Segment Start: TASK DATA
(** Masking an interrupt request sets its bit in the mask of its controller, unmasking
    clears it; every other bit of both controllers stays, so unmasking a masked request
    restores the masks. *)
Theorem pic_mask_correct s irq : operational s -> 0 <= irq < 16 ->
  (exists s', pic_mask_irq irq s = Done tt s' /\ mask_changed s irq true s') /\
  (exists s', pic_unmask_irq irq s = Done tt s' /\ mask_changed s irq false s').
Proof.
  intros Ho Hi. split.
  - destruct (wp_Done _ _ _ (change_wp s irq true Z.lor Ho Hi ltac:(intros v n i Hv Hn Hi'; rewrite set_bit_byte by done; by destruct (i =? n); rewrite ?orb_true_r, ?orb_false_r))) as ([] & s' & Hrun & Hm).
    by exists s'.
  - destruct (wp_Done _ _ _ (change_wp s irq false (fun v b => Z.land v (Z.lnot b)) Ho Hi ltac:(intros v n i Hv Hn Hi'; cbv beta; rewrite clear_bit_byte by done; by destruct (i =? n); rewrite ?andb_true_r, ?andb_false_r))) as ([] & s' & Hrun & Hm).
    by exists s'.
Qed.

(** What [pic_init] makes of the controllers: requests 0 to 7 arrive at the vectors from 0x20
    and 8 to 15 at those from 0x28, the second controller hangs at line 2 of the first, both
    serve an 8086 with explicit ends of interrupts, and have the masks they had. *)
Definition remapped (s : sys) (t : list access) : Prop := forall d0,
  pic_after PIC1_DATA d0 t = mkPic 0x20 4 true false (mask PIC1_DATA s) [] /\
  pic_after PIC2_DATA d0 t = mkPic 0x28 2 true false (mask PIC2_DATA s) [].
Segment End: TASK DATA
Segment Start: TASK DATA
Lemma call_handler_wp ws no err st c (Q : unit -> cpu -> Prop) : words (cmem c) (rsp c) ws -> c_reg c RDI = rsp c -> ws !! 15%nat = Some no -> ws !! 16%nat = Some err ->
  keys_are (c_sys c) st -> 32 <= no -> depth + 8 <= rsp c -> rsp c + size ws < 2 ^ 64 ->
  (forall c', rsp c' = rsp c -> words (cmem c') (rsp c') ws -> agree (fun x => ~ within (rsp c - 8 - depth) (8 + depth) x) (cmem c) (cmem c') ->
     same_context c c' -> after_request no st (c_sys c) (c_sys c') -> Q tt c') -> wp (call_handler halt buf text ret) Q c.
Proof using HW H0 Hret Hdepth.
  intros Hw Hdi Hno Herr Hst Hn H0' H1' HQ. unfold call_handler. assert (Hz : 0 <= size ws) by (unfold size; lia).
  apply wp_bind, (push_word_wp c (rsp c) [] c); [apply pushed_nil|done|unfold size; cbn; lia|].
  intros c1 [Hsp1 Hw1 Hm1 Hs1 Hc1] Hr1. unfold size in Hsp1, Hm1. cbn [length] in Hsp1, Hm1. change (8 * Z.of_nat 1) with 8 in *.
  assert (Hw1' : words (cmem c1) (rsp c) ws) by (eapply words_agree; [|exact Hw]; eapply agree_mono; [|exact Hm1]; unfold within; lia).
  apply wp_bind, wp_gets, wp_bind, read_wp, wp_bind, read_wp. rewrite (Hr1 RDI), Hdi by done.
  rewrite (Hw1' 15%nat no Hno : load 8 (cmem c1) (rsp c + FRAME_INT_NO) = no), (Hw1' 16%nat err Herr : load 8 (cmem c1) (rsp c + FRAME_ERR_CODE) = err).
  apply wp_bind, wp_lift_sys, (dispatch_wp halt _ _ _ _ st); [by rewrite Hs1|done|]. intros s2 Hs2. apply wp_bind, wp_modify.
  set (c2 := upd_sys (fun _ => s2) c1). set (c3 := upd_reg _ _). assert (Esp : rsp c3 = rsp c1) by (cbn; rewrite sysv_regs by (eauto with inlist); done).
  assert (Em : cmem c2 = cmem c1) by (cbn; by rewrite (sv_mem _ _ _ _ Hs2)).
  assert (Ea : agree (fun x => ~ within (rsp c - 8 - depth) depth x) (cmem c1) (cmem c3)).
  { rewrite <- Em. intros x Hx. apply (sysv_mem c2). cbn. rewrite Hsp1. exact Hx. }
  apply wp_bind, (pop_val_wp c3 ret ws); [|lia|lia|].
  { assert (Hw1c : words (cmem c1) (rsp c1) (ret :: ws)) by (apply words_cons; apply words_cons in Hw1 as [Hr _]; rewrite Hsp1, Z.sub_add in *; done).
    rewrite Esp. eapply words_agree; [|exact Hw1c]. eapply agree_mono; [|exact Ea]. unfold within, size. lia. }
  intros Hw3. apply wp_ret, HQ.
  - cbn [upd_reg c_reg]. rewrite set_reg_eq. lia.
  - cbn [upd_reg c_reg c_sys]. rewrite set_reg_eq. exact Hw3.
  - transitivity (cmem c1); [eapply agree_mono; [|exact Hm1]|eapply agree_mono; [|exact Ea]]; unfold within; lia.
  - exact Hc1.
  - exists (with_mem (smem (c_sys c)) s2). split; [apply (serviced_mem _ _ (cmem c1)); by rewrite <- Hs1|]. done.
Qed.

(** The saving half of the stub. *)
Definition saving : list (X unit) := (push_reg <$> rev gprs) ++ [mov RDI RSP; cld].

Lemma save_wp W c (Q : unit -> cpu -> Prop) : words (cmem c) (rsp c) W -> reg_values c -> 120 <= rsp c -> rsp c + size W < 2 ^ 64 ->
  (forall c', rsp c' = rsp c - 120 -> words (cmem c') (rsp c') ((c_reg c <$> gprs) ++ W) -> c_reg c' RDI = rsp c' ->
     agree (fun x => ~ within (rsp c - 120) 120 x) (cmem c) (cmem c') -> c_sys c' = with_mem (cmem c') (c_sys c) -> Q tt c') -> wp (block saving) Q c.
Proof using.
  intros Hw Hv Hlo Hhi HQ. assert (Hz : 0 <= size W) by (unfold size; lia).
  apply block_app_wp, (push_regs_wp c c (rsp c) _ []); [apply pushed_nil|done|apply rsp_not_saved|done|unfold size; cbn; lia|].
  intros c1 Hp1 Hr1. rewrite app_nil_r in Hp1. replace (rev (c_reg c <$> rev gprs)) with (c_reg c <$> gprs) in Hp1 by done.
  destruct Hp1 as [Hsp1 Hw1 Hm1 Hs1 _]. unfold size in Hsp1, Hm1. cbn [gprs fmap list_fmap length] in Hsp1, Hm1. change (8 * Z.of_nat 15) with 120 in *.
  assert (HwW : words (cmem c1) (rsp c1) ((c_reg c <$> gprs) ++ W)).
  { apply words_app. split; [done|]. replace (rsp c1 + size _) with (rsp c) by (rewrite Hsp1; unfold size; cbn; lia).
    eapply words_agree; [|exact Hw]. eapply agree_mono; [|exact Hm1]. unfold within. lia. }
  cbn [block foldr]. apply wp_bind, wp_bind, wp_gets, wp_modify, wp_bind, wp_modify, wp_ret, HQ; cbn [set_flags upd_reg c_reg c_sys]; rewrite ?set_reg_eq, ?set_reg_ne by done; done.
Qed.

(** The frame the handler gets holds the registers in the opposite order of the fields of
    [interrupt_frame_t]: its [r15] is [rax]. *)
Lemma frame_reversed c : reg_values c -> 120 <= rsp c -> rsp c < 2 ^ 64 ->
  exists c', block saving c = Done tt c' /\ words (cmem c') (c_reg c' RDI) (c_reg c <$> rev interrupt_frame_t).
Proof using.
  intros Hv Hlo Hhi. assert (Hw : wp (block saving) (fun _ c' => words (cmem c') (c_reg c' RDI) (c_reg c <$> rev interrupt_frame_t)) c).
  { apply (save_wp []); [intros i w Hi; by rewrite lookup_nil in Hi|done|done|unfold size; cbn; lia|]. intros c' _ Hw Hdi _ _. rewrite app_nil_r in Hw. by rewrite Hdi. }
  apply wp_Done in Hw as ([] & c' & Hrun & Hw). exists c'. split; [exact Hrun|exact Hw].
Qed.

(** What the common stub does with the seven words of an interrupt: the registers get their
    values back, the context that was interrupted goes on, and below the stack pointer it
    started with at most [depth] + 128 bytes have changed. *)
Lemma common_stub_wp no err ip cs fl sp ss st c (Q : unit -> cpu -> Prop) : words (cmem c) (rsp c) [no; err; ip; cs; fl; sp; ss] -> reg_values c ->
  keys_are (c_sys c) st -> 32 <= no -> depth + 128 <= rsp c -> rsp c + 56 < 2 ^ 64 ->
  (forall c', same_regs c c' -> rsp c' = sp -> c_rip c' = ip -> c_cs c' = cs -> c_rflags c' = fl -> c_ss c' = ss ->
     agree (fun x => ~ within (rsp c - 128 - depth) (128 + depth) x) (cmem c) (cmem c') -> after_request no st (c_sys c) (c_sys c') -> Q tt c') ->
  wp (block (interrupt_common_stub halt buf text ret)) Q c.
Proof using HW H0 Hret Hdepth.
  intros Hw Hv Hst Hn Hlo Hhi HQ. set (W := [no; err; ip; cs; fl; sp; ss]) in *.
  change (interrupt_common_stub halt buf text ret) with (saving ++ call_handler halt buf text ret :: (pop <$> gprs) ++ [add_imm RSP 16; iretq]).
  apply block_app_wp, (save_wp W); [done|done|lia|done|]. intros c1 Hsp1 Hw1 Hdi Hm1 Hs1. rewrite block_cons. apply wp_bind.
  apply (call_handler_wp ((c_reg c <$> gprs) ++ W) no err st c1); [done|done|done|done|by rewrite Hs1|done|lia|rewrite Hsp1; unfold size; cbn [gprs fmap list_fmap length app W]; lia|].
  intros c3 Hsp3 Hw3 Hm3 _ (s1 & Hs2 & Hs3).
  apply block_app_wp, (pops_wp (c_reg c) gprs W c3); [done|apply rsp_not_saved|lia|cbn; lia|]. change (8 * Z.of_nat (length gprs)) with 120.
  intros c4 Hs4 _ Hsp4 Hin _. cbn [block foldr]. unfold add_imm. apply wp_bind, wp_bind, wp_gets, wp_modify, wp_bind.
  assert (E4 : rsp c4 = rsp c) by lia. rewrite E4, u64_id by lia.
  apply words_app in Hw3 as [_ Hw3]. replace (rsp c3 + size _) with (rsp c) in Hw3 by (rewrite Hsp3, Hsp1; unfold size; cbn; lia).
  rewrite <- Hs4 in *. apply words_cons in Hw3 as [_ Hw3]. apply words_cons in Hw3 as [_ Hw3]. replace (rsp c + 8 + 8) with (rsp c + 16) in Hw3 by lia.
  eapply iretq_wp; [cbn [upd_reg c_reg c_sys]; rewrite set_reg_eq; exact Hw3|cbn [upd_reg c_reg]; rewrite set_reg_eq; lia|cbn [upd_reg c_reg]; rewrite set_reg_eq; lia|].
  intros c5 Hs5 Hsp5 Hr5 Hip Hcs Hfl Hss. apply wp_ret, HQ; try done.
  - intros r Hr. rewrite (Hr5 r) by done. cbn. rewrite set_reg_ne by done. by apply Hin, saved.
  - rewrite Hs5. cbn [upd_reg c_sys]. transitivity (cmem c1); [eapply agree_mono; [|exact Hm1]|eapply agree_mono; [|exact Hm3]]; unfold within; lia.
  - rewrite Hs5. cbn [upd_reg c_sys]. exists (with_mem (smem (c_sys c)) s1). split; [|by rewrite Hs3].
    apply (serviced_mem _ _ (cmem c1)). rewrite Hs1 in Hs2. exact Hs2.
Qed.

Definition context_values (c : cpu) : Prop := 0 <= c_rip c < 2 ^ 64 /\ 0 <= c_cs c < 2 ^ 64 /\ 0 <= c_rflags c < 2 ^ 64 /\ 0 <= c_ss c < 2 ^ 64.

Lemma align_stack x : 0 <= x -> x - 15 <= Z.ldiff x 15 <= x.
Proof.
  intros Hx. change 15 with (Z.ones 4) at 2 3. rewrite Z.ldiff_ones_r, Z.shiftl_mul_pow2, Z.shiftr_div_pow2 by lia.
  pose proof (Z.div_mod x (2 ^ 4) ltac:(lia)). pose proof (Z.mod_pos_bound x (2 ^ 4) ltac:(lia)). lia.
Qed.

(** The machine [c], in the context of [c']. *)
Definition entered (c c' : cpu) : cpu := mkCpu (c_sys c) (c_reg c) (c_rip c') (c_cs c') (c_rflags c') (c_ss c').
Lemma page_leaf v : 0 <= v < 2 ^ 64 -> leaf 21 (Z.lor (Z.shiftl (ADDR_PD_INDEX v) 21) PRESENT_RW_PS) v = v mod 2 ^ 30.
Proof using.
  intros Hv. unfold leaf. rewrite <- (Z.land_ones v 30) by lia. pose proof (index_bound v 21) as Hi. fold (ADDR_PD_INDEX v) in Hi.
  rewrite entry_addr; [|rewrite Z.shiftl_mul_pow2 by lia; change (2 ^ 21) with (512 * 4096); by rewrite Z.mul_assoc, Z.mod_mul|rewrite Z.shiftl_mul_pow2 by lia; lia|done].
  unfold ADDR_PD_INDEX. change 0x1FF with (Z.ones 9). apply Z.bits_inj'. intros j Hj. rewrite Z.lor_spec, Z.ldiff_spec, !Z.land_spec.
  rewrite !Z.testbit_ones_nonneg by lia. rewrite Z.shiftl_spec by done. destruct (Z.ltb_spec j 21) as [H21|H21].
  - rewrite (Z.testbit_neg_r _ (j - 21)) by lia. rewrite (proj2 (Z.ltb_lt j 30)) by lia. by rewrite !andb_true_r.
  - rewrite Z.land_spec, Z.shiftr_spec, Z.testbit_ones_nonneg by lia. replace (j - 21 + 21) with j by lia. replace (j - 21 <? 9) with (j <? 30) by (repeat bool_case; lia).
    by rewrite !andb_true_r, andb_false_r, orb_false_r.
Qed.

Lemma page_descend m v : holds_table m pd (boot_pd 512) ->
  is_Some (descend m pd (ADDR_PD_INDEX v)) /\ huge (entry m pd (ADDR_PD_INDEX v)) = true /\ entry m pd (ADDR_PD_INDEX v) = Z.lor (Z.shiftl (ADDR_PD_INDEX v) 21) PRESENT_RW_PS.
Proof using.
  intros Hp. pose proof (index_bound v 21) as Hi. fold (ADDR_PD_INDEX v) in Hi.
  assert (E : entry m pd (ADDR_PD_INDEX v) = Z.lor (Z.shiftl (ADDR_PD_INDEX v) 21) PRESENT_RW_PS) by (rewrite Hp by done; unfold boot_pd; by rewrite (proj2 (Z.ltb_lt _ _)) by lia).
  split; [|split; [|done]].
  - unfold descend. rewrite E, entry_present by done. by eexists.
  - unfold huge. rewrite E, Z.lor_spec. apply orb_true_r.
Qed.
Segment End: TASK DATA
## [ACTIVITY]
Give back exactly the lines above, from the line containing "(** Masking an" through the line containing "intros Ho Hi. split.", with both end lines and nothing more.

## [ANSWER BELOW]
(** Masking an interrupt request sets its bit in the mask of its controller, unmasking
    clears it; every other bit of both controllers stays, so unmasking a masked request
    restores the masks. *)
Theorem pic_mask_correct s irq : operational s -> 0 <= irq < 16 ->
  (exists s', pic_mask_irq irq s = Done tt s' /\ mask_changed s irq true s') /\
  (exists s', pic_unmask_irq irq s = Done tt s' /\ mask_changed s irq false s').
Proof.
  intros Ho Hi. split.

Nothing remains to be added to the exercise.